§ Stored data entries:
Lemma walk_layout m base size c T xs fa ds xg fg dg leaves gpas :
  config_ok c -> fits 64 base -> size <= MAX_TABLE_LEN -> bm_inv m -> layout base size c T xs fa ds xg fg dg leaves gpas ->
  Forall (holds m) (at_tables T) -> walk (guest_read m) base = Ok (at_tables T).
Proof.
  intros Hc Hbase Hsize Hinv [-> El Ed Ex Ef Hgl (Hxf & Hff & Hdf & Hgf) (Ho1 & Ho2 & Ho3 & Hog) _ (end_ & Hlaid & Hend)] Hh.
  cbn [at_tables] in *. destruct (build_leaves_spec _ _ Hc El) as (Hlb & apic & gt & mc & sp & db & tpm & Hleaves & Hread).
  set (ts := _ ++ leaf_tables leaves gpas) in *.
  assert (Hlen : forall t, t ∈ ts -> Z.of_nat (length (tb_bytes t)) <= MAX_TABLE_LEN).
  { intros t Ht. destruct (laid_In _ _ _ t Hlaid Ht) as (? & ? & _). lia. }
  assert (Hlens : Forall (fun t => Z.of_nat (length (tb_bytes t)) <= MAX_TABLE_LEN) (leaf_tables leaves gpas)).
  { apply list.Forall_forall. intros t Ht. apply Hlen. unfold ts. apply elem_of_app. by right. }
  pose proof (Hlen _ (list_elem_of_lookup_2 ts 1 _ eq_refl)) as Hlx. pose proof (Hlen _ (list_elem_of_lookup_2 ts 2 _ eq_refl)) as Hlf.
  pose proof (Hlen _ (list_elem_of_lookup_2 ts 3 _ eq_refl)) as Hld. unfold ts in Hh |- *. clear Hlaid.
  apply list.Forall_app in Hh as [Hh Hhl]. apply list.Forall_cons in Hh as [Hr Hh]. apply list.Forall_cons in Hh as [Hx Hh].
  apply list.Forall_cons in Hh as [Hf Hh]. apply list.Forall_cons in Hh as [Hd _].
  destruct (rsdp_spec xg Hxf) as (Hrl & _ & Hrs & Hsig & Hrev & Hptr).
  destruct (xsdt_built _ _ Ex) as [Hxb Hxl]. destruct (fadt_built _ _ _ Hdf Ef) as (Hfb & Hfl & Hdsdt). destruct (dsdt_built _ _ Ed) as (db' & _ & Hdb).
  unfold walk. pose proof (read_exact_prefix m _ RSDP_LEN RSDP_NAME Hinv Hr) as E. cbn [tb_gpa tb_bytes] in E.
  rewrite E by (rewrite Hrl; unfold RSDP_LEN; lia). clear E. rewrite take_ge by lia. cbn [mbind result_bind].
  rewrite bool_decide_eq_true_2 by done. rewrite Hrs. unfold RSDP_REVISION_OFFSET. rewrite Hrev. cbn [negb]. change (of_le [RSDP_REVISION] <? 2) with false.
  cbv iota zeta. rewrite Hptr. destruct (Z.eqb_spec xg 0); [unfold fits in Hbase; lia|].
  pose proof (read_sdt_built m _ _ Hinv Hx Hxb Hlx) as E. cbn [tb_gpa] in E. rewrite E. clear E. cbn [mbind result_bind tb_signature tb_bytes].
  rewrite bool_decide_eq_true_2 by done. cbn [negb]. rewrite (bu_body _ _ _ Hxb).
  rewrite chunks8_words; [|by constructor|rewrite Hxl; unfold xsdt_len; cbn; lia].
  rewrite bool_decide_eq_false_2.
  2: { cbn [length]. rewrite Hgl, Hleaves. pose proof (lr_tpm _ _ _ _ _ _ _ Hread) as Ht. unfold MAX_XSDT_ENTRIES.
       destruct (ac_tpm c); [destruct Ht as (? & -> & _)|rewrite Ht]; cbn; lia. }
  cbn [walk_entries]. destruct (Z.eqb_spec fg 0); [unfold fits in Hbase; lia|].
  pose proof (read_sdt_built m _ _ Hinv Hf Hfb Hlf) as E. cbn [tb_gpa] in E. rewrite E. clear E. cbn [mbind result_bind tb_signature].
  rewrite bool_decide_eq_true_2 by done. change (fadt_dsdt _) with (fadt_dsdt {| tb_signature := FADT_SIGNATURE; tb_gpa := 0; tb_bytes := fa |}).
  rewrite Hdsdt by (unfold fits in Hbase; lia). cbn [app forallb tb_gpa].
  destruct (Z.eqb_spec base dg); [lia|]. destruct (Z.eqb_spec xg dg); [lia|]. destruct (Z.eqb_spec fg dg); [lia|]. cbn [negb andb].
  pose proof (read_sdt_built m _ _ Hinv Hd Hdb Hld) as E. cbn [tb_gpa] in E. rewrite E. clear E. cbn [mbind result_bind].
  rewrite (walk_leaves m leaves gpas _ Hinv Hgl); [reflexivity| |exact Hlb| |exact Hhl|exact Hlens].
  - eapply list.Forall_impl; [exact Hog|]. cbn. intros. unfold fits in Hbase. lia.
  - rewrite Hleaves. pose proof (lr_tpm _ _ _ _ _ _ _ Hread) as Ht. destruct (ac_tpm c); [destruct Ht as (? & -> & _)|rewrite Ht]; cbn [app]; repeat (constructor; [done|]); constructor.
Qed.
End Memory.
Definition encode (c : LoaderCommand) : result AcpiError (list Z) :=
  let entry := replicate LOADER_ENTRY_LEN 0 in
  match c with
  | Allocate file align zone =>
      let entry := patch entry 0 (le_bytes 4 1) in
      entry ← put_name entry 4 file;
      let entry := patch entry 60 (le_bytes 4 align) in
      Ok (<[64%nat := zone_byte zone]> entry)
  | AddPointer pointer pointee offset size =>
      let entry := patch entry 0 (le_bytes 4 2) in
      entry ← put_name entry 4 pointer;
      entry ← put_name entry 60 pointee;
      let entry := patch entry 116 (le_bytes 4 offset) in
      Ok (<[120%nat := size]> entry)
  | AddChecksum file result_ start len =>
      let entry := patch entry 0 (le_bytes 4 3) in
      entry ← put_name entry 4 file;
      let entry := patch entry 60 (le_bytes 4 result_) in
      let entry := patch entry 64 (le_bytes 4 start) in
      Ok (patch entry 68 (le_bytes 4 len))
  end.

Definition get_name (field : list Z) : result AcpiError (list Z) :=
  match position (fun b => b =? 0) field with
  | None => Err bad_loader
  | Some end_ => let name := take end_ field in if utf8_valid name then Ok name else Err bad_loader
  end.

Definition decode (entry : list Z) : result AcpiError LoaderCommand :=
  if negb (bool_decide (length entry = LOADER_ENTRY_LEN)) then Err (Truncated "loader entry" (Z.of_nat (length entry)) (Z.of_nat LOADER_ENTRY_LEN))
  else
    let u32 := fun at_ => of_le (sub entry at_ 4) in
    let byte := fun at_ => default 0 (entry !! at_) in
    let kind := u32 0%nat in
    if kind =? 1 then
      file ← get_name (sub entry 4 FNAME_LEN);
      if byte 64%nat =? 1 then Ok (Allocate file (u32 60%nat) High)
      else if byte 64%nat =? 2 then Ok (Allocate file (u32 60%nat) FSeg)
      else Err bad_loader
    else if kind =? 2 then
      pointer ← get_name (sub entry 4 FNAME_LEN);
      pointee ← get_name (sub entry 60 FNAME_LEN);
      Ok (AddPointer pointer pointee (u32 116%nat) (byte 120%nat))
    else if kind =? 3 then
      file ← get_name (sub entry 4 FNAME_LEN);
      Ok (AddChecksum file (u32 60%nat) (u32 64%nat) (u32 68%nat))
    else Err bad_loader.
(** *** INIT, ACCESS, LOOKUP, FORGET *)

Definition INIT_IN : nat := 16.
Definition FLAGS : Z := Z.lor (Z.lor 1 (Z.shiftl 1 5)) (Z.lor (Z.shiftl 1 6) (Z.shiftl 1 3)).
Definition MAX_WRITE : Z := 1024 * 1024.

Definition init (body : list Z) : M (list Z) :=
  _ ← need INIT_IN body;
  s ← get_state;
  _ ← put_state (set_inited s);
  let out := le_bytes 4 KERNEL_MAJOR ++ le_bytes 4 KERNEL_MINOR ++ le_bytes 4 MAX_WRITE ++ le_bytes 4 FLAGS ++ le_bytes 2 0 ++ le_bytes 2 0
             ++ le_bytes 4 MAX_WRITE ++ le_bytes 4 1 in
  mret (out ++ replicate (64 - length out) 0).

Definition W_OK : Z := 2.
Definition access (hdr : InHeader) (body : list Z) : M (list Z) :=
  i ← inode_get (ih_nodeid hdr);
  _ ← of_option i ENOENT;
  s ← get_state;
  if sv_read_only s && negb (Z.land (u32_at body 0) W_OK =? 0) then fail EROFS else mret [].

Definition lookup (hdr : InHeader) (body : list Z) : M (list Z) :=
  raw ← of_option (c_string body) EINVAL;
  name ← child_name (ih_nodeid hdr) raw false;
  p ← inode_get (ih_nodeid hdr);
  parent ← of_option p ENOENT;
  child ← openat_nofollow (in_fd parent) name O_RDONLY;
  st ← owning child (fstat child);
  ids ← inode_insert child (st_mode st);
  i ← inode_get ids.1;
  inode ← of_option i ENOENT;
  attr ← attr_of inode;
  mret (encode_entry ids.1 ids.2 attr).

Definition forget (hdr : InHeader) (body : list Z) : M unit :=
  inode_forget (ih_nodeid hdr) (if bool_decide (8 <= length body)%nat then u64_at body 0 else 1).

(** *** GETATTR, SETATTR, STATFS *)

Definition FATTR_MODE : Z := Z.shiftl 1 0.
Definition FATTR_SIZE : Z := Z.shiftl 1 3.
Definition FATTR_FH : Z := Z.shiftl 1 6.

Definition getattr (hdr : InHeader) : M (list Z) :=
  i ← inode_get (ih_nodeid hdr);
  inode ← of_option i ENOENT;
  attr ← attr_of inode;
  mret (le_bytes 8 1 ++ le_bytes 4 0 ++ le_bytes 4 0 ++ encode_attr attr).

Definition setattr (hdr : InHeader) (body : list Z) : M (list Z) :=
  _ ← want_write;
  _ ← need 16 body;
  let valid := u32_at body 0 in
  let fh := u64_at body 8 in
  let size := u64_at body 16 in
  let mode := u32_at body 80 in
  fd ← (if negb (Z.land valid FATTR_FH =? 0) then h ← handle_get fh; h ← of_option h EBADF; mret (ha_fd h)
        else i ← inode_get (ih_nodeid hdr); i ← of_option i ENOENT; mret (in_fd i));
  _ ← (if negb (Z.land valid FATTR_SIZE =? 0) then ftruncate fd size else mret tt);
  _ ← (if negb (Z.land valid FATTR_MODE =? 0) then fchmod fd (Z.land mode 0xfff) else mret tt);
  getattr hdr.

Definition statfs : M (list Z) :=
  i ← inode_get ROOT_ID;
  root ← of_option i ENOENT;
  st ← fstatfs (in_fd root);
  mret (le_bytes 8 (f_blocks st) ++ le_bytes 8 (f_bfree st) ++ le_bytes 8 (f_bavail st) ++ le_bytes 8 (f_files st) ++ le_bytes 8 (f_ffree st)
        ++ le_bytes 4 (f_bsize st) ++ le_bytes 4 255 ++ le_bytes 4 (wrap 32 (f_iosize st)) ++ replicate 28 0).
Lemma server_open_inv root opts s u tr :
  server_open host root opts tt [] = (Ok s, u, tr) -> Inv (op_read_only opts) (ta_root (sv_inodes s)) (Nat.max (op_max_handles opts) 1) [] s tr.
Proof.
  unfold server_open, open_dir, owning, fd_path, fstat, c_name, try, call, close, mbind, FS_bind, mret, FS_ret, fail. simpl.
  destruct (bool_decide (0 ∈ root)); [done|]. destruct (host [] Z _) as [fd|] eqn:Hop; [|done]. 
  destruct (host _ _ (Getpath fd)) as [buf|] eqn:Hgp; [|done]. destruct (utf8_valid _) eqn:Hu; [|done]. simpl. intros [= <- _ <-] _.
  split; simpl; try done.
  - eexists. split.
    + unfold audit. cbn. rewrite (bool_decide_eq_true_2 (∅ = ∅)) by done. cbn. rewrite lookup_insert_eq, bool_decide_eq_true_2 by eauto.
      rewrite under_root_refl, orb_true_r. cbn. by rewrite lookup_insert_eq, bool_decide_eq_true_2 by eauto.
    + simpl. unfold live, owned. simpl. rewrite insert_insert_eq, map_to_list_singleton, map_to_list_empty. done.
  - unfold owned. simpl. rewrite map_to_list_singleton, map_to_list_empty. simpl. apply NoDup_singleton.
  - split; simpl; rewrite ?map_size_singleton, ?map_size_empty; try (unfold MAX_INODES; lia).
    + eexists. apply lookup_singleton_eq.
    + apply map_Forall_singleton. unfold ROOT_ID. simpl. lia.
    + apply map_Forall_empty.
Qed.

Lemma session_inv root opts requests outs s tr :
  session root opts requests = Some (outs, s, tr) -> Inv (op_read_only opts) (ta_root (sv_inodes s)) (Nat.max (op_max_handles opts) 1) [] s tr.
Proof.
  unfold session. destruct (server_open _ _ _ _ _) as [[[s0|] u] tr0] eqn:Hop; [|done]. intros [= H].
  pose proof (serve_all_keep _ _ _ requests s0 tr0 (server_open_inv _ _ _ _ _ Hop)) as HI. rewrite H in HI. intros Hs.
  specialize (HI Hs). by rewrite (inv_root _ _ _ _ _ _ HI).
Qed.
End Session.

(** ** Directory pages *)

(** The record of entry number [i] of a listing, whose offset field is [i + 1]. *)
Definition entry_record (plus : bool) (i : nat) (e : list Z * Z) : list Z :=
  (if plus then encode_entry 0 0 placeholder_attr else []) ++ dirent_record 0 (Z.of_nat i + 1) e.2 e.1.

(** The longest run of records of at most [size] bytes in all. *)
Fixpoint fitting (size : nat) (l : list (list Z)) : nat :=
  match l with
  | [] => 0
  | x :: l => if bool_decide (length x <= size)%nat then S (fitting (size - length x) l) else 0
  end.

(** A page of a listing from entry [n] on. *)
Definition page (plus : bool) (n size : nat) (names : list (list Z * Z)) : list (list Z) :=
  let rest := drop n (imap (entry_record plus) names) in take (fitting size rest) rest.

Lemma fitting_length size l : (length (concat (take (fitting size l) l)) <= size)%nat.
Proof.
  revert size. induction l as [|x l IH]; intros size; simpl; [lia|]. case_bool_decide; simpl; [|lia].
  rewrite length_app. specialize (IH (size - length x)%nat). lia.
Qed.

Lemma dirents_fitting plus offset size names k out :
  offset <= Z.of_nat k -> (length out <= size)%nat ->
  dirents plus offset size (Z.of_nat k + 1) names out
  = out ++ (let rest := imap (fun i => entry_record plus (k + i)) names in concat (take (fitting (size - length out) rest) rest)).
Proof.
  cbv zeta. revert k out. induction names as [|[name typ] names IH]; intros k out Ho Hout; cbn [dirents imap]; [by rewrite app_nil_r|].
  destruct (Z.leb_spec (Z.of_nat k + 1) offset); [lia|]. cbn [fitting].
  replace ((if plus then encode_entry 0 0 placeholder_attr else []) ++ dirent_record 0 (Z.of_nat k + 1) typ name)
    with (entry_record plus (k + 0) (name, typ)) by (unfold entry_record; by rewrite Nat.add_0_r).
  set (x := entry_record plus (k + 0) (name, typ)).
  destruct (decide (length out + length x <= size)%nat) as [Hle|Hgt].
  - rewrite bool_decide_eq_false_2, (bool_decide_eq_true_2 (length x <= size - length out)%nat) by lia.
    replace (Z.of_nat k + 1 + 1) with (Z.of_nat (S k) + 1) by lia. rewrite IH by (rewrite ?length_app; lia).
    rewrite <-app_assoc. cbn [take concat]. f_equal. f_equal. rewrite length_app, Nat.sub_add_distr.
    replace (imap _ names) with (imap ((fun i => entry_record plus (k + i)) ∘ S) names); [done|].
    apply imap_ext. intros i e _. simpl. by rewrite Nat.add_succ_r.
  - rewrite bool_decide_eq_true_2, (bool_decide_eq_false_2 (length x <= size - length out)%nat) by lia. by rewrite app_nil_r.
Qed.

Lemma dirents_skip plus offset size names k out :
  Z.of_nat k <= offset ->
  dirents plus offset size (Z.of_nat k + 1) names out
  = dirents plus offset size (Z.of_nat (Nat.max k (Nat.min (Z.to_nat offset) (k + length names))) + 1) (drop (Z.to_nat offset - k) names) out.
Proof.
  revert k. induction names as [|[name typ] names IH]; intros k Hk; [by rewrite drop_nil|].
  destruct (Z.to_nat offset - k)%nat as [|d] eqn:Hd.
  - replace (Nat.max _ _) with k by lia. done.
  - cbn [dirents drop]. rewrite (proj2 (Z.leb_le _ _)) by lia. replace (Z.of_nat k + 1 + 1) with (Z.of_nat (S k) + 1) by lia.
    rewrite IH by lia. replace (Z.to_nat offset - S k)%nat with d by lia. f_equal. simpl. lia.
Qed.

Lemma imap_drop {A B} (f : nat -> A -> B) n l : drop n (imap f l) = imap (fun i => f (n + i)%nat) (drop n l).
Proof.
  revert f l. induction n as [|n IH]; intros f l; [done|]. destruct l as [|x l]; [done|]. simpl. rewrite IH. done.
Qed.

Lemma dirents_page plus offset size names : 0 <= offset -> dirents plus offset size 1 names [] = concat (page plus (Z.to_nat offset) size names).
Proof.
  intros Ho. change 1 with (Z.of_nat 0 + 1). rewrite dirents_skip by lia. rewrite Nat.sub_0_r. unfold page. rewrite imap_drop.
  destruct (decide (length names <= Z.to_nat offset)%nat).
  - by rewrite drop_ge by lia.
  - replace (Nat.max _ _) with (Z.to_nat offset) by lia. rewrite dirents_fitting by (simpl; lia). simpl. by rewrite Nat.sub_0_r.
Qed.

Lemma page_nonempty plus n size names x :
  imap (entry_record plus) names !! n = Some x -> (length x <= size)%nat -> (0 < length (page plus n size names))%nat.
Proof.
  intros Hx Hf. unfold page. rewrite (drop_S _ _ _ Hx). cbv zeta. cbn [fitting]. rewrite bool_decide_eq_true_2 by done. simpl. lia.
Qed.

Lemma page_prefix plus n size names :
  let p := page plus n size names in drop n (imap (entry_record plus) names) = p ++ drop (n + length p) (imap (entry_record plus) names).
Proof.
  cbv zeta. unfold page. set (rest := drop n _). rewrite <-drop_drop. fold rest.
  rewrite <-(take_drop (fitting size rest) rest) at 1. f_equal. rewrite length_take.
  destruct (decide (fitting size rest <= length rest)%nat); [by rewrite Nat.min_l by lia|]. by rewrite Nat.min_r, !drop_ge by lia.
Qed.

(** *** A guest that lists a directory *)

(** [fuse_read_in]: the handle, the offset and the size of the reply. *)
Definition readdir_in (fh off size : Z) : list Z := le_bytes 8 fh ++ le_bytes 8 off ++ le_bytes 4 size ++ replicate 20 0.

(** The guest's reading of a reply: offset, name and type of each record. *)
Fixpoint parse_dirents (plus : bool) (fuel : nat) (bs : list Z) : list (Z * (list Z * Z)) :=
  match fuel with
  | O => []
  | S fuel =>
      let bs := if plus then drop 128 bs else bs in
      if bool_decide (length bs < 24)%nat then []
      else
        let n := Z.to_nat (u32_at bs 16) in
        (u64_at bs 8, (take n (drop 24 bs), u32_at bs 20)) :: parse_dirents plus fuel (drop ((24 + n + 7) / 8 * 8) bs)
  end.

(** The guest asks again from the offset of the last record it got, until a
    reply has none. *)
Fixpoint read_dir (host : Host) (plus : bool) (fh size : Z) (fuel : nat) (off : Z) (s : Server) (tr : list Event) : list (list Z * Z) :=
  match fuel with
  | O => []
  | S fuel =>
      match readdir host (readdir_in fh off size) plus s tr with
      | (Ok reply, s, tr) =>
          let got := parse_dirents plus (length reply) reply in
          match list.last got with
          | Some (off, _) => (snd <$> got) ++ read_dir host plus fh size fuel off s tr
          | None => []
          end
      | (Err _, _, _) => []
      end
  end.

§ REQUIRED ACTION:
Take the lines above from the first through the one containing "destruct (rsdp_spec xg" and reproduce them exactly; include nothing else.

§ TASK ANSWER:
Lemma walk_layout m base size c T xs fa ds xg fg dg leaves gpas :
  config_ok c -> fits 64 base -> size <= MAX_TABLE_LEN -> bm_inv m -> layout base size c T xs fa ds xg fg dg leaves gpas ->
  Forall (holds m) (at_tables T) -> walk (guest_read m) base = Ok (at_tables T).
Proof.
  intros Hc Hbase Hsize Hinv [-> El Ed Ex Ef Hgl (Hxf & Hff & Hdf & Hgf) (Ho1 & Ho2 & Ho3 & Hog) _ (end_ & Hlaid & Hend)] Hh.
  cbn [at_tables] in *. destruct (build_leaves_spec _ _ Hc El) as (Hlb & apic & gt & mc & sp & db & tpm & Hleaves & Hread).
  set (ts := _ ++ leaf_tables leaves gpas) in *.
  assert (Hlen : forall t, t ∈ ts -> Z.of_nat (length (tb_bytes t)) <= MAX_TABLE_LEN).
  { intros t Ht. destruct (laid_In _ _ _ t Hlaid Ht) as (? & ? & _). lia. }
  assert (Hlens : Forall (fun t => Z.of_nat (length (tb_bytes t)) <= MAX_TABLE_LEN) (leaf_tables leaves gpas)).
  { apply list.Forall_forall. intros t Ht. apply Hlen. unfold ts. apply elem_of_app. by right. }
  pose proof (Hlen _ (list_elem_of_lookup_2 ts 1 _ eq_refl)) as Hlx. pose proof (Hlen _ (list_elem_of_lookup_2 ts 2 _ eq_refl)) as Hlf.
  pose proof (Hlen _ (list_elem_of_lookup_2 ts 3 _ eq_refl)) as Hld. unfold ts in Hh |- *. clear Hlaid.
  apply list.Forall_app in Hh as [Hh Hhl]. apply list.Forall_cons in Hh as [Hr Hh]. apply list.Forall_cons in Hh as [Hx Hh].
  apply list.Forall_cons in Hh as [Hf Hh]. apply list.Forall_cons in Hh as [Hd _].
  destruct (rsdp_spec xg Hxf) as (Hrl & _ & Hrs & Hsig & Hrev & Hptr).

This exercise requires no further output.